Protecting Infants from Whooping Cough
Katherine A. Auger, MD, MSc, a pediatrician in the Division of Hospital Medicine, Department of General Pediatrics at Cincinnati Children’s Hospital Medical Center, is an alumna of the Robert Wood Johnson Foundation (RWJF) Clinical Scholars program.
A 2006 recommendation from the Centers for Disease Control and Prevention (CDC) that all adolescents receive vaccines for pertussis, also known as whooping cough, is having a positive impact. A new study that I led shows it is associated with lower rates of infant hospitalizations for the respiratory infection than would have been expected had teens not been inoculated.
The study, published in Pediatrics, found that the CDC recommendation led not only to a significant increase in vaccination rates among teens, but also to a reduction in severe pertussis-related hospitalizations among infants, who often catch the disease from family members, including older siblings.
The incidence of pertussis in this country had been on the rise for the past decade due to waning immunity (which occurs five to ten years after the vaccine is administered) and failure to vaccinate.
For older children and adults, pertussis begins as a cold but then becomes a chronic severe cough that can last for months. Infants, however, can become seriously ill from pertussis. They often require hospitalization to monitor for apnea, a life-threatening pause in breathing.
The research team from Cincinnati Children’s Hospital Medical Center and the University of Michigan examined pertussis hospitalization rates for infants before and after the CDC issued the new adolescent vaccine recommendations. We used hospitalization data from 2000 to 2005—prior to the teen vaccination recommendation—to predict hospitalization rates had adolescent vaccinations not been implemented.

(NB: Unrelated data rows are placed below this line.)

(** * Market snapshot updater: a shallow embedding of [update_snapshot.py]

    The script downloads closing prices, turns the last two valid
    observations of every catalogued instrument into a quote, renders the
    quotes as table rows and splices the rows between the [<tbody>] and
    [</tbody>] markers of [index.html].

    Python [float] is IEEE 754 binary64; it is modelled by [spec_float]
    with the operations of [SpecFloat] at precision 53 and maximal
    exponent 1024.  Python [str] is modelled by [string]. *)

From Stdlib Require Import ZArith Ascii String List Lia Bool.
From Stdlib Require Import DecimalString DecimalN DecimalPos.
From Stdlib Require Import Floats.SpecFloat.
From stdpp Require Import base option list gmap strings.

Local Open Scope Z_scope.

(** ** Exceptions *)

(** The exceptions of the script; [TransportError] stands for whatever
    [yf.download] raises when the batch request fails. *)
Inductive exn :=
  | KeyError | IndexError | TypeError | ValueError | ZeroDivisionError
  | TransportError.

Inductive result (A : Type) :=
  | Ok (a : A)
  | Raise (e : exn).
Arguments Ok {A} a.
Arguments Raise {A} e.

Definition rbind {A B} (r : result A) (k : A -> result B) : result B :=
  match r with Ok a => k a | Raise e => Raise e end.

(** ** Python floats *)

Module Float.

Definition prec : Z := 53.
Definition emax : Z := 1024.

Definition sub : spec_float -> spec_float -> spec_float := SFsub prec emax.
Definition mul : spec_float -> spec_float -> spec_float := SFmul prec emax.
Definition abs : spec_float -> spec_float := SFabs.

(** Truth value of a float: [bool(x)] is [x != 0.0]. *)
Definition truthy (x : spec_float) : bool :=
  match x with S754_zero _ => false | _ => true end.

(** [x / y]: a zero divisor is a [ZeroDivisionError], whatever [x] is. *)
Definition div (x y : spec_float) : result spec_float :=
  if truthy y then Ok (SFdiv prec emax x y) else Raise ZeroDivisionError.

(** [x >= y], [x == y] and [x < y]; all false as soon as one side is NaN. *)
Definition geb (x y : spec_float) : bool := SFleb y x.
Definition eqb (x y : spec_float) : bool := SFeqb x y.
Definition ltb (x y : spec_float) : bool := SFltb x y.

Definition is_nan (x : spec_float) : bool :=
  match x with S754_nan => true | _ => false end.

Definition is_finite (x : spec_float) : bool :=
  match x with S754_zero _ | S754_finite _ _ _ => true | _ => false end.

(** The literals of the script. *)
Definition zero : spec_float := S754_zero false.
Definition one : spec_float := S754_finite false 4503599627370496 (-52).
Definition ten : spec_float := S754_finite false 5629499534213120 (-49).
Definition hundred : spec_float := S754_finite false 7036874417766400 (-46).

End Float.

In 2011, for example, the expected hospitalization rate for pertussis if adolescent vaccinations had not been implemented was 12 hospitalizations per 10,000 infants. The observed rate following the teen vaccinations was significantly lower at just 3.27 hospitalizations per 10,000 infants.
We also found decreases in the expected number of hospitalizations in three of the four post-vaccine years we examined (2008-2011).
This finding is striking in the context of the overall increase in the number of pertussis cases nationally. This study is one of the first to demonstrate a benefit to infants by vaccinating people around them. It suggests this recommendation is working well, and that infants can be healthier if we continue to vaccinate the people around them.
Study authors received funding from RWJF through its Clinical Scholars program.